The Unified Lifecycle in ITIL 5
In reality, customers don’t experience these separately, they experience outcomes. ITIL 5 reflects this by introducing a single, unified lifecycle, enabling teams to manage value end-to-end instead of handing work off between silos.
How AI Powers Continuous Improvement in ITIL 5
The digital product and service lifecycle includes eight stages:
1. Discover
2. Design
3. Acquire
4. Build
5. Transition
6. Operate
7. Deliver
8. Support
What matters just as much as the stages themselves is how they’re connected.
Why ITIL 5 Moves Beyond Waterfall Thinking
The circular flow represents a deliberate shift away from linear, “waterfall” thinking toward a more iterative, adaptive model. In ITIL 5, the end is never really the end. Insights gathered during Operate and Support feed directly back into Discover and Design, ensuring products and services evolve based on real-world usage, not just initial assumptions.
The lifecycle is also non-linear by design. Teams can enter at any stage:
- A critical incident may move directly from Support to Build
- A regulatory change may require immediate action in Acquire
- An established service can return to Discover to identify new use cases
No matter where you start, the relationships between stages remain connected and fluid.
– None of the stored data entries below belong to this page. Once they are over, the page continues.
(** The bytes of one page that a chunk covers. *)
Lemma chunk_cases regs access host cur size : 0 <= cur -> 0 < size -> (forall i, 0 <= i < size -> same_page cur (cur + i)) ->
  let T a := arm64_guest_gva_translate get_vm_config vm regs a access s host in
  (exists ret x, T cur = Ret (ret, x) /\ ret <> 0) \/
  (exists gpa, T cur = Ret (0, gpa) /\ arm64_guest_gpa_range_valid get_vm_config vm gpa size = false /\
    exists i, 0 <= i < size /\ forall g, T (cur + i) <> Ret (0, g)) \/
  (exists gpa, T cur = Ret (0, gpa) /\ arm64_guest_gpa_range_valid get_vm_config vm gpa size = true /\
    forall i, 0 <= i < size -> T (cur + i) = Ret (0, gpa + i) /\ to_hpa (gpa + i) = to_hpa gpa + i /\ accessible get_vm_config vm s access (gpa + i)).
Proof.
  intros Hc Hs Hp T. destruct (translate_by_pages _ _ _ Cfg Vm access host regs cur Hc) as (ret & gpa & E & Hok). fold (T cur) in E.
  destruct (Z.eq_dec ret 0) as [->|Hr]; [|by left; eauto]. right. destruct (Hok eq_refl) as (Hacc & Hoff & Hl).
  assert (forall i, 0 <= i < size -> lands get_vm_config vm (T (cur + i)) (gpa + i)) as Hli.
  { intros i Hi. replace (gpa + i) with (gpa + (cur + i - cur)) by lia. by apply Hl, Hp. }
  destruct (arm64_guest_gpa_range_valid get_vm_config vm gpa size) eqn:Ev.
  - right. exists gpa. split; [done|]. split; [done|]. intros i Hi. pose proof (proj1 (range_hpa gpa size Hs) Ev) as Hram.
    destruct (Hli i Hi) as (ret & g & Eg & Hin & _). destruct (Hin (Hram i Hi)) as [-> ->]. split; [done|].
    split; [apply to_hpa_add; [|by apply Hram]; rewrite <- (Z.add_0_r gpa); apply Hram; lia|].
    apply (accessible_page _ _ _ Cfg Vm access gpa); [done| |by apply Hram]. destruct Hacc as (_ & [Hg0 _] & _). destruct (Hp i Hi) as (_ & _ & Hq).
    split_and!; [done|lia|]. mlia.
  - left. exists gpa. split; [done|]. split; [done|]. exists (size - 1). split; [lia|]. intros g Hg.
    destruct (Hli (size - 1) ltac:(lia)) as (ret & g' & Eg & _ & Hout). rewrite Hg in Eg. injection Eg as <- <-. apply Hout; [|done].
    intros Hr1. destruct Hacc as (Hr0 & _). apply not_true_iff_false in Ev. apply Ev. apply range_hpa; [done|]. intros i Hi. unfold ram, in_ram in *. lia.
Qed.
This is how ITIL 5 reframes continuous improvement, not as a separate activity, but as an inherent property of how value is delivered. The lifecycle becomes a living system, with the product or service at its centre, continually adapting to remain relevant and effective.
Key takeaway:
The arrows transform a static checklist into a rhythm of delivery. ITIL 5 is less about following steps in order, and more about sustaining value through constant learning and feedback.